En cuanto a la Iglesia, el gobierno inaugurado con el golpe de junio, contó con el apoyo y participación de muchas figuras del catolicismo dominante. La prensa nacionalista celebró largamente el suceso, en el que veía, por fin, la encarnación de sus proyectos. Se ha señalado que la identificación entre el gobierno y los grupos católicos no era total. La acción gubernativa –que evocaba la alianza entre la cruz y la espada- parece haber chocado a quienes esperaban una integración del catolicismo en términos menos castrenses y más delicados. Pero las diferencias no eran fundamentales, este gobierno se acercaba mucho a lo que los católicos buscaban, sobre todo después de los primeros actos del gobierno de Ramírez.[4]
A partir de los cambios inesperados por parte del gobierno, los cuadros reclutados en las filas católico-nacionalistas veían peligrar sus objetivos. La declaración de guerra y ruptura de relaciones con el Eje, provoca la renuncia de la mayoría de los nacionalistas: era el fin de su hegemonía y el inicio de la de Perón. Las reformas instauradas por la Secretaría de Trabajo y Previsión, forzaron a un replanteamiento por parte de los católicos, en cuanto a la justicia social y al papel de los obreros en la sociedad. Además debían pronunciarse sobre la personalidad que emergía como el nuevo depositario de la confianza popular.
La confusión aumentaba al comprobar que Perón se apropiaba de algunos de sus slogans: un discurso nacionalista en el plano económico, la reivindicación de sus encíclicas papales para imprimir un signo cristiano a su obra social, la posibilidad de consolidar la enseñanza religiosa mediante este heredero del régimen que la había implantado. Estas ventajas venían acompañadas de elementos menos atractivos. Fue sobre todo el aspecto obrerista y populista del gobierno lo que provocó objeciones entre los intelectuales nacionalistas.
Los sindicatos y Perón
Cuando se produjo la revolución de 1943 existían cuatro centrales obreras antagónicas, dos de ellas de tendencia socialista y una anarquista. El régimen militar que conquistó el poder con el golpe del 4 de junio clausuró e intervino varios sindicatos, promulgó un “estatuto de las organizaciones gremiales” de corte totalitario y reprimió movimientos reivindicatorios con medidas policiales. La creación de la secretaría de Trabajo y Previsión y la acción personal de Perón modificaron, a partir de noviembre de 1943, una situación tensa que estaba a punto de estallar en una violenta huelga general.
Poco tiempo después y a través de la gestión directa de Perón, una de las centrales obreras –la CGT Nº 1- empezó a absorber a la otra –CGT Nº 2- y adoptó una actitud de colaboración con el gobierno. La transformación no fue difícil: bastó cambiar algunos de los interventores de sindicatos –entre ellos los poderosos ferroviarios, que solicitaron el envío del teniente coronel Domingo A. Mercante-, derogar el decreto fascista y promover la formación de nuevas organizaciones obreras.[5]
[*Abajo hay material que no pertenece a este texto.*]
(* ===== verification/CcuShow.v ===== *)
(** The memory commands of the utility up to what the user gets: the text on the
    screen and the file on the disk, from the memory of the target
    ([CcuAccess.v] composed with [CcuOut.v] and [CcuText.v]). *)
From S2P Require Import Prelude Wire ClientCommands ClientState PlatIf MemTarget CcuIn CcuCswp CcuMem CcuAccess CcuOut CcuText.

(** The console of a process that prints [l]. *)
Definition console_of (fs : FileSys) (l : list output) : Console := fold_left (fun c o => render fs o c) l new_console.
Definition dump_name : list Z := bytes_of "mem_dump.bin".

(** A file system that can create the file of a dump, and writes it all. *)
Definition saves (fs : FileSys) (data : list Z) : Prop :=
  fs_open fs dump_name = true /\ fs_write fs dump_name data = (data, false).

Lemma dump_file fs data :
  saves fs data -> files (console_of fs [OutDumpMem data]) !! dump_name = Some data.
Proof.
  intros [Ho Hw]. unfold console_of. cbn [fold_left render]. unfold process_dump_dev_mem_out.
  fold dump_name. rewrite Ho. cbn [negb]. unfold write_out. rewrite Hw.
  unfold out, set_file. cbn [files]. by rewrite lookup_insert_eq.
Qed.

Lemma read_bytes_ok t dev a n : (forall d x, is_byte (t d x)) -> bytes_ok (read_bytes t dev a n).
Proof. intros Ht. unfold read_bytes. apply list.Forall_forall. intros b (i & -> & _)%list_elem_of_fmap. apply Ht. Qed.

Lemma read_bytes_eq t1 t2 dev a n : tmem_eq t1 t2 -> read_bytes t1 dev a n = read_bytes t2 dev a n.
Proof. intros Ht. unfold read_bytes. apply list_fmap_ext. intros i x _. apply Ht. Qed.

Section show.
Context {T : Type} `{CcuEnv T, !MemTarget T}.
Implicit Types (w : world T).

(** C22: [get_dev_mem] shows the memory of the target: it prints a text from
    which a parser recovers the address of each row and exactly the bytes that
    the target has in the range asked for, whatever the range and its division
    into requests, and the memory is not changed. *)
Theorem get_shows_memory argv w m w2 :
  accepted GetMem argv w m w2 -> (forall d x, is_byte (target (transport w2) d x)) ->
  exists o w3 l,
    get_dev_mem argv w = (print o;; finish true) w3 /\
    target (transport w3) = target (transport w2) /\
    read_rows (text_of [o]) = Some l /\
    concat (map snd l) = read_bytes (target (transport w2)) (mc_devID m) (start_addr m) (total_bytes m) /\
    forall i x, l !! i = Some x -> fst x = u64 (start_addr m + 8 * Z.of_nat i).
Proof.
  intros Ha Ht. destruct (get_prints_memory argv w m w2 Ha) as (w3 & Hg & _ & Htm).
  destruct (accepted_state _ _ _ _ _ Ha) as (_ & Hok & _ & _ & arr & _ & _ & H4).
  set (bytes := read_bytes (target (transport w2)) (mc_devID m) (start_addr m) (total_bytes m)) in *.
  assert (Hlen : len bytes = total_bytes m) by (apply read_bytes_length; destruct Hok; lia).
  destruct (mem_text_read_back (start_addr m) bytes new_console) as (l & Hl & Hc & Hx);
    [by split|done|by apply read_bytes_ok|lia|].
  exists (OutGetMem (start_addr m) bytes), w3, l. split_and!; try done.
  intros i x Hi. by rewrite (Hx i x Hi).
Qed.

(** C21: [dump_dev_mem] saves the memory of the target: the file that it writes
    holds exactly the bytes of the range asked for, also when the range takes
    several chunks, and the memory is not changed. *)
Theorem dump_saves_memory fs argv w m w2 :
  let bytes := read_bytes (target (transport w2)) (mc_devID m) (start_addr m) (total_bytes m) in
  accepted DumpMem argv w m w2 -> saves fs bytes ->
  exists o w3,
    dump_dev_mem argv w = (print o;; finish true) w3 /\
    target (transport w3) = target (transport w2) /\
    files (console_of fs [o]) !! dump_name = Some bytes.
Proof.
  cbn zeta. intros Ha Hs. destruct (dump_prints_memory argv w m w2 Ha) as (w3 & Hd & _ & Htm).
  eexists _, w3. split; [exact Hd|]. split; [done|]. by apply dump_file.
Qed.

(** C23: when the file fits ([write_fits]: it is for device 0, or its last chunk
    leaves room for the headers of its requests; [fill_chunk_overflows] in
    CcuAccess.v is a file that does not, and is not written), [fill_dev_mem]
    writes the whole file at the address of its arguments, and no other byte, in
    several chunks when it is large; and the file comes back: when
    [dump_dev_mem] reads the same range later, in another process, from a target
    that kept the memory that [fill_dev_mem] left, it writes a file equal to the
    one that was filled in. *)
Theorem fill_dump_roundtrip fs argv w m w2 name data :
  accepted FillMem argv w m w2 -> argv !! 3%nat = Some name -> env_file name = Some data ->
  bytes_ok data -> write_fits (mc_devID m) (len data) -> saves fs data ->
  exists o w3,
    fill_dev_mem argv w = (print o;; finish true) w3 /\
    tmem_eq (target (transport w3)) (write_bytes (mc_devID m) (start_addr m) data (target (transport w2))) /\
    forall argv' w' m' w2',
      accepted DumpMem argv' w' m' w2' ->
      mc_devID m' = mc_devID m -> start_addr m' = start_addr m -> total_bytes m' = len data ->
      tmem_eq (target (transport w2')) (target (transport w3)) ->
      exists o' w4,
        dump_dev_mem argv' w' = (print o';; finish true) w4 /\
        files (console_of fs [o']) !! dump_name = Some data.
Proof.
  intros Ha Hn Hf Hb Hfit Hs.
  destruct (fill_writes_memory argv w m w2 name data Ha Hn Hf Hb Hfit) as (w3 & Hfill & _ & Hw & Hr).
  exists OutSetMem, w3. split; [exact Hfill|]. split; [exact Hw|]. intros argv' w' m' w2' Ha' Hd Hst Hto Heq.
  destruct (dump_prints_memory argv' w' m' w2' Ha') as (w4 & Hdump & _).
  rewrite Hd, Hst, Hto, (read_bytes_eq _ _ _ _ _ Heq), Hr in Hdump.
  eexists _, w4. split; [exact Hdump|]. by apply dump_file.
Qed.
End show.

(** ** Against a server that keeps the promise *)

Lemma get_shows_memory_witness :
  exists o w3 l, get_dev_mem ex_get ex_start = (print o;; finish true) w3 /\
    read_rows (text_of [o]) = Some l /\ concat (map snd l) = [0; 1; 2; 3; 4; 5; 6; 7].
Proof.
  destruct (get_shows_memory ex_get ex_start (mem_params 0 0x1000 8 0 ex_cmd0)
    (ex_ready (set_memory (cmd_memory ex_start) ex_start))) as (o & w3 & l & Hx & _ & Hl & Hc & _).
  - apply ideal_reads; [done|]. intros x. reflexivity.
  - intros d x. unfold is_byte. simpl. unfold ex_target. pose proof (Z.mod_pos_bound (x + d) 256 eq_refl). lia.
  - exists o, w3, l. split; [exact Hx|]. split; [exact Hl|]. exact Hc.
Defined.

Lemma dump_saves_memory_witness :
  exists o w3 bytes, dump_dev_mem ex_dump ex_start = (print o;; finish true) w3 /\
    files (console_of all_ok [o]) !! dump_name = Some bytes /\ len bytes = 20005 /\ bytes !! 7%nat = Some 8.
Proof.
  destruct (dump_saves_memory all_ok ex_dump ex_start (mem_params 1 0x2000 20005 0 ex_cmd0)
    (ex_ready (set_memory (cmd_memory ex_start) ex_start))) as (o & w3 & Hx & _ & Hf).
  - apply ideal_reads; [done|]. intros x. reflexivity.
  - split; reflexivity.
  - exists o, w3, (read_bytes ex_target 1 0x2000 20005). split; [exact Hx|]. split; [exact Hf|].
    split; [by apply read_bytes_length|]. reflexivity.
Defined.

(** Twelve bytes are filled in, and dumped from the memory that is left. *)
Definition ex_redump : list cstr :=
  [bytes_of "ccu"; bytes_of "dump_dev1_mem"; bytes_of "0x3000"; bytes_of "12"].
Lemma fill_dump_roundtrip_witness :
  exists o w3 o' w4,
    fill_dev_mem ex_fill ex_start = (print o;; finish true) w3 /\
    dump_dev_mem ex_redump (ideal_start (target (transport w3))) = (print o';; finish true) w4 /\
    files (console_of all_ok [o']) !! dump_name = Some fill_data.
Proof.
  destruct (fill_dump_roundtrip all_ok ex_fill ex_start (mem_params 1 0x3000 12 0 ex_cmd0)
    (ex_ready (set_memory fill_mem ex_start)) (bytes_of "data.bin") fill_data fill_accepted)
    as (o & w3 & Hfill & _ & Hd); try reflexivity.
  - unfold fill_data. repeat constructor; unfold is_byte; lia.
  - right. vm_compute. discriminate.
  - by split.
  - destruct (Hd ex_redump (ideal_start (target (transport w3))) (mem_params 1 0x3000 12 0 ex_cmd0)
      (ex_ready (set_memory (cmd_memory ex_start) (ideal_start (target (transport w3)))))) as (o' & w4 & Hx & Hf);
      [|done..|].
    + apply ideal_reads; [done|]. intros x. reflexivity.
    + exists o, w3, o', w4. split; [exact Hfill|]. split; [exact Hx|exact Hf].
Defined.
La unidad sindical alrededor de la CGT se fue concretando rápidamente; los dirigentes comunistas fueron drásticamente radiados de la conducción sindical. Algunos dirigentes socialistas prefirieron trabajar pacíficamente con el régimen militar y en la medida que obtenían victorias para sus gremios se iban desvinculando de su partido.
El coronel Perón vigilaba muy de cerca el desarrollo de las relaciones entre los sindicatos y el Estado. A pesar de su colaboración con la facción militar de extrema derecha, a cierta altura de este período comprendió que el actual gobierno no podría sobrevivir exclusivamente por la fuerza, como lo habían intentado los regímenes de la década de 1930. Entendió que, para prolongarse en el tiempo, debía contar con un amplio apoyo político del pueblo, y se decidió a emplear el movimiento obrero como la base de ese respaldo.
Al reunirse con dirigentes sindicales, se enteró de sus deseos: igualdad de status con respecto a todos los demás grupos integrantes de la sociedad argentina, y un gobierno representativo de sus intereses y aspiraciones. En lo específico, querían la libertad de agremiación en todo el país, un Ministerio de Trabajo eficaz, sistemas de jubilaciones y de previsión social, y el fin de la intervención oficial en los gremios.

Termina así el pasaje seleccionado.